Sin preámbulos que atemperen el salto, se insta al espectador a zambullirse en el corazón del relato que enmarca la vida de un hombre detrás de las bambalinas que funcionan como límites de todo su universo. Futuro, modernidad, velocidad. Los ritmos vertiginosos instaurados por la era de las comunicaciones, sobre todo a través de la evolución de las computadoras personales, se reproducen en las miradas esquizofrénicas que la cámara esgrime, ya sea para defenderse, ya sea para escapar.
El blanco y negro de las imágenes de archivo abre la película presentando declaraciones de Arthur C. Clarke acerca del futuro de las computadoras. La ciencia ficción se ha constituido como tal soldando máquinas imaginarias a futuros desconocidos, que, vale aclarar, muchas veces han pasado del plano ficcional a la realidad (pensemos, simplemente por dar un ejemplo, cuánto le debe la ciencia a la inventiva de Verne) y es esa misma creación demiurga la que encarna Steve Jobs. Los lanzamientos de los tres grandes dispositivos ideados por Jobs (Macintosh, NexT e iMac) son las guías de referencia que delimitan el accionar del personaje principal, desde donde se desenvuelve entre conflictos, aciertos y aprendizajes moralizadores que oscilan de manera centrípeta entre sus diferentes facetas: como creador, como empresario y como hombre social (se destaca su relación con la paternidad). Esta aglomeración entra inevitablemente en conflicto pues artista, administrador y padre se manifiestan como fuerzas en choque, de entre las cuales domina el hambre del genio creador. Jobs se piensa constantemente en relación a Bob Dylan, a Stravinsky, entendiendo su función no como un intérprete de la música, sino como el director de la orquesta. Y de esa manera se presenta ante el público (interior a la película y exterior, es decir, nosotros, espectadores): la relación más importante es la que guarda de forma silente con las butacas que preceden incluso su imagen a la del protagonista de la biopic.

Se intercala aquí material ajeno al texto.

Lemma median_bounds (l : list Q) (lo hi : Q) :
  (1 <= length l)%nat ->
  (forall x, In x l -> lo <= x /\ x <= hi) ->
  exists m, Series_median l = Fin m /\ lo <= m /\ m <= hi.
Proof.
  intros Hn Hb. unfold Series_median. cbv zeta.
  assert (Hs : forall i, (i < length l)%nat ->
             lo <= nth i (sort_by Qle_bool l) 0 /\ nth i (sort_by Qle_bool l) 0 <= hi).
  { intros i Hi. apply Hb. apply (sort_by_In Qle_bool). apply nth_In.
    rewrite sort_by_length. exact Hi. }
  assert (Hhalf : (length l / 2 < length l)%nat)
    by (apply Nat.div_lt; lia).
  destruct l as [|x l']; [simpl in Hn; lia|].
  set (l := x :: l') in *.
  destruct (Nat.even (length l)).
  - eexists. split; [reflexivity|].
    destruct (Hs (length l / 2 - 1)%nat) as [A1 A2]; [lia|].
    destruct (Hs (length l / 2)%nat Hhalf) as [B1 B2].
    split.
    + apply Qle_shift_div_l; [reflexivity|]. lra.
    + apply Qle_shift_div_r; [reflexivity|]. lra.
  - eexists. split; [reflexivity|]. apply Hs. exact Hhalf.
Qed.

Lemma summary_median (tb : Tables) (sid : string) :
  (1 <= length (assessments_of sid (assessments tb)))%nat ->
  exists s,
    run (get_student_performance_summary sid) tb = Returns (Some s)
    /\ median_score s = Series_median (map score (assessments_of sid (assessments tb))).
Proof.
  intro H.
  destruct (subject_means_nonempty _ H) as [kv [l E]].
  unfold run, get_student_performance_summary, bind, get_assessments,
    get_sessions, lift, ret. cbv beta iota.
  destruct (length (assessments_of sid (assessments tb)) =? 0)%nat eqn:E0;
    [apply Nat.eqb_eq in E0; lia|].
  rewrite E. unfold idxmax, idxmin. cbv beta iota.
  eexists. split; reflexivity.
Qed.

Las dificultades laborales dan el puntapié para un esbozo más allá del hombre al frente de una compañía, y lo retrotraen durante breves instantes al plano de la infancia donde se forma el carácter de un sujeto aislado por efecto del abandono. Los mismos conflictos son los que lo salvan de las aguas del drama personal: en las escenas donde el flashback hace asomar el dolor del pasado social, el personaje se concentra en los planeamientos de la presentación en marcha. Es a través de sus creaciones que se puede relacionar con la hija, resultando así la exoneración del megalómano creador a partir de hacerlo acreedor de ciertos sentimientos afectivos, de humanidad. Porque esas tres fuerzas que convergen dentro de Jobs lo hacen de la misma forma en la que buscaba que se presentara la computadora de Apple: compacta, como un sistema cerrado y perfecto, donde nada se establece de forma aislada sino que se moviliza dentro de un circuito continuo. Para poder adaptarse al mercado, iMac finalmente se resigna a abrirse a dispositivos periféricos, de la misma manera que, para mantener la lozanía del envión inicial, los empellones dramáticos descansan en las inyecciones de humor. De esta forma, el alivio salvador va siempre de la mano de la creación, sin fundar un ídolo inmaculado en su genialidad ni un opresor al borde de la locura, sino simplemente un hombre.
Steve Jobs (EE.UU., 2015), de Danny Boyle, c/Michael Fassbender, Kate Winslet y Seth Rogen, 162’.